Rubber from SC at frosts below 45 degrees became so brittle that if the inflated rubber chamber was taken out into the air and thrown, it would break into small pieces, as if made of clay. The oil in the rear axle of the car froze so that if the car stood up, there was no way to move it - it was necessary to build a fire under the body.

All this at times created a downright terrible prospect - to freeze the whole village.

Drivers and mechanics-motorists, almost all of them - prisoners, nevertheless showed real miracles of heroism and resourcefulness and ensured that the cars, albeit with difficulty, walked.

By January-February, during the most severe frosts, another misfortune was added: in some barracks, water began to appear on the floor and the barracks began to flood. The river by this time was frozen to the bottom; froze, obviously, and groundwater. However, the underground keys found a way out to the surface, forming ever-increasing ice, especially in low places. Under the barracks, the soil was thawed, and groundwater, finding no way out, rushed here.

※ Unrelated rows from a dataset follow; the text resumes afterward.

Lemma getPlayerAnalytics_keeps id : keeps id (analytics_key id) (getPlayerAnalytics id).
Proof.
  unfold getPlayerAnalytics.
  apply keeps_bind; [apply keeps_select; set_solver|].
  intros [|player rest]; [apply keeps_throw|].
  cbv zeta. apply keeps_bind; [apply keeps_cache_get|].
  intros cached. apply keeps_bind.
  - destruct cached as [a|]; [apply keeps_ret|].
    apply keeps_bind; [apply keeps_select; set_solver|].
    intros rows. apply keeps_bind.
    + destruct rows; [apply keeps_calculate|apply keeps_ret].
    + intros a. apply keeps_bind; [apply keeps_cache_set|].
      intros _. apply keeps_ret.
  - intros analytics.
    apply keeps_bind; [apply keeps_select; set_solver|].
    intros matches. apply keeps_ret.
Qed.

(** X22. A request for a player's analytics touches nothing but that player:
    whatever path it takes and however it ends, the player, comparison,
    match and user tables, the stored analytics of every other player, the Redis
    entry of every other key, the connection flag and the clock are as
    before, and every statement it sends is one of the four about this
    player; so what the fast cache answers for any other player is what it
    answered before. *)
Theorem analytics_touches_only_its_player id w :
  let w' := (asyncHandler (getPlayerAnalytics id) w).2 in
  touches_only id (analytics_key id) w w' /\
  forall other, other <> id ->
    cache_lookup w' (analytics_key other) = cache_lookup w (analytics_key other).
Proof.
  cbv zeta.
  assert (Hkeeps : touches_only id (analytics_key id) w
                     (asyncHandler (getPlayerAnalytics id) w).2).
  { pose proof (getPlayerAnalytics_keeps id w) as Hkeeps. unfold asyncHandler.
    destruct (getPlayerAnalytics id w) as [[data|e] w']; exact Hkeeps. }
  split; [exact Hkeeps|]. intros other Hother.
  destruct Hkeeps as (_ & _ & _ & _ & _ & Hentry & Hup & _ & Hnow & _).
  rewrite !cache_lookup_entry, Hup, Hnow, Hentry; [reflexivity|].
  intros Hkey. apply Hother, analytics_key_inj. exact Hkey.
Qed.

(** ** The unknown player *)










(** ** The comparison reads only *)



Lemma find_fetched d rows player :
  player ∈ rows ->
  exists a,
    List.find (fun a => String.eqb (Compare.playerId a) (Compare.id player))
      (map (fetched_from d) rows) = Some a /\
    Compare.analytics a = agent_analytics_cache d !! Compare.id player.
Proof.
  induction rows as [|row rows IH]; intros Hin; [apply elem_of_nil in Hin; contradiction|].
  cbn. destruct (String.eqb_spec (Compare.id row) (Compare.id player)) as [Heq|Hne].
  - eexists. split; [reflexivity|]. cbn. rewrite Heq. reflexivity.
  - apply elem_of_cons in Hin. destruct Hin as [->|Hin]; [contradiction|].
    apply IH. exact Hin.
Qed.

(** X25. In a successful comparison the three ratings of every view are
    those of the record the store holds for that player, and all three are
    null when it holds none: the comparison neither derives analytics nor
    asks the fast cache. *)
Theorem compare_ratings_from_store body w data w' :
  comparePlayers body w = (Ok data, w') ->
  forall v, v ∈ Compare.players data ->
    (Compare.consistency v, Compare.workRate v, Compare.risk v)
    = ratings_of (agent_analytics_cache (db w) !! Compare.v_id v).
Proof.
  intros Hrun v Hv.
  destruct (compare_success _ _ _ _ Hrun) as (ids & _ & _ & _ & Hplayers & _).
  rewrite Hplayers in Hv. unfold views_of in Hv.
  apply list_elem_of_fmap in Hv. destruct Hv as (player & -> & Hin).
  destruct (find_fetched (db w) _ _ Hin) as (a & Hfind & Ha).
  unfold Compare.format. cbn. rewrite Hfind, Ha.
  destruct (agent_analytics_cache (db w) !! Compare.id player); reflexivity.
Qed.

Lemma compare_ratings_from_store_degraded :
  exists data w',
    comparePlayers (Array ["alice"; "bob"]) degraded_world = (Ok data, w') /\
    forall v, v ∈ Compare.players data ->
      (Compare.consistency v, Compare.workRate v, Compare.risk v)
      = ratings_of (agent_analytics_cache (db degraded_world) !! Compare.v_id v).
Proof.
  destruct (compare_runs ["alice"; "bob"] degraded_world) as [w' Hrun];
    [intros n; reflexivity | cbn; lia | vm_compute; lia |].
  eexists _, w'. split; [exact Hrun|].
  exact (compare_ratings_from_store _ _ _ _ Hrun).
Defined.

(** ** The fields derived from the nova score *)

(** X26. For a nova score of n tenths, n in 0..1000 (a DECIMAL(4,1) value
    from 0.0 to 100.0, handed over as text or as the number it denotes), the
    consistency score is the integer
    floor((9n + 50) / 100), that is 0.9 times the score rounded half up, and
    lies in 0..90; the consistency level is high from 80.0, medium from 60.0
    and low below; and the consistency risk factor is low from 70.0 and
    medium below. *)
Theorem consistency_from_nova p date n :
  0 <= n <= 1000 ->
  JS.numeric_value (Profile.nova_score p) = JS.of_tenths n ->
  let a := Analytics.literal p date in
  JS.to_Z (Analytics.consistency_score a) = Some ((9 * n + 50) / 100) /\
  0 <= (9 * n + 50) / 100 <= 90 /\
  Analytics.consistency_level a
    = (if 800 <=? n then "high" else if 600 <=? n then "medium" else "low") /\
  Analytics.consistency (Analytics.risk_factors a)
    = (if 700 <=? n then "low" else "medium").
Proof.
  intros Hn Hp a.
  assert (H : all_between 0 1000 (fun n =>
    let c := Analytics.literal (scores_of "" n 0) (DateObj 0) in
    bool_decide (JS.to_Z (Analytics.consistency_score c) = Some ((9 * n + 50) / 100)) &&
    bool_decide (Analytics.consistency_level c =
                 if 800 <=? n then "high" else if 600 <=? n then "medium" else "low") &&
    bool_decide (Analytics.consistency (Analytics.risk_factors c) =
                 if 700 <=? n then "low" else "medium")) = true)
    by (vm_compute; reflexivity).
  apply all_between_spec with (z := n) in H; [|exact Hn].
  cbv zeta in H. apply andb_prop in H. destruct H as [H H3].
  apply andb_prop in H. destruct H as [H1 H2].
  apply bool_decide_eq_true_1 in H1, H2, H3.
  subst a. unfold Analytics.literal in *.
  cbn [Analytics.consistency_score Analytics.consistency_level Analytics.risk_factors
       Analytics.consistency Profile.nova_score scores_of JS.numeric_value] in *.
  rewrite Hp. split; [exact H1|]. split; [|split; [exact H2|exact H3]].
  split.
  - apply Z.div_pos; lia.
  - assert ((9 * n + 50) / 100 < 91) by (apply Z.div_lt_upper_bound; lia). lia.
Qed.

We fought this trouble different ways: temporarily evicted and froze the entire barracks - but this did not save for long; they arranged walkways on the floor from planks and boards torn from the planks; ditched the barracks. The last method was the best, but for this it was necessary to dig a ditch no less than a man’s height deep, and this is tired and exhausted people it was beyond the power: the ground - pebbles with clay.

Verifications and shmons were a special torment for us. Verification was appointed on a signal at 10 pm. By this time, everyone should have been in their places, and a commission walked around the barracks - the head of the convoy, sometimes the head of the camp, the elders, the accountant.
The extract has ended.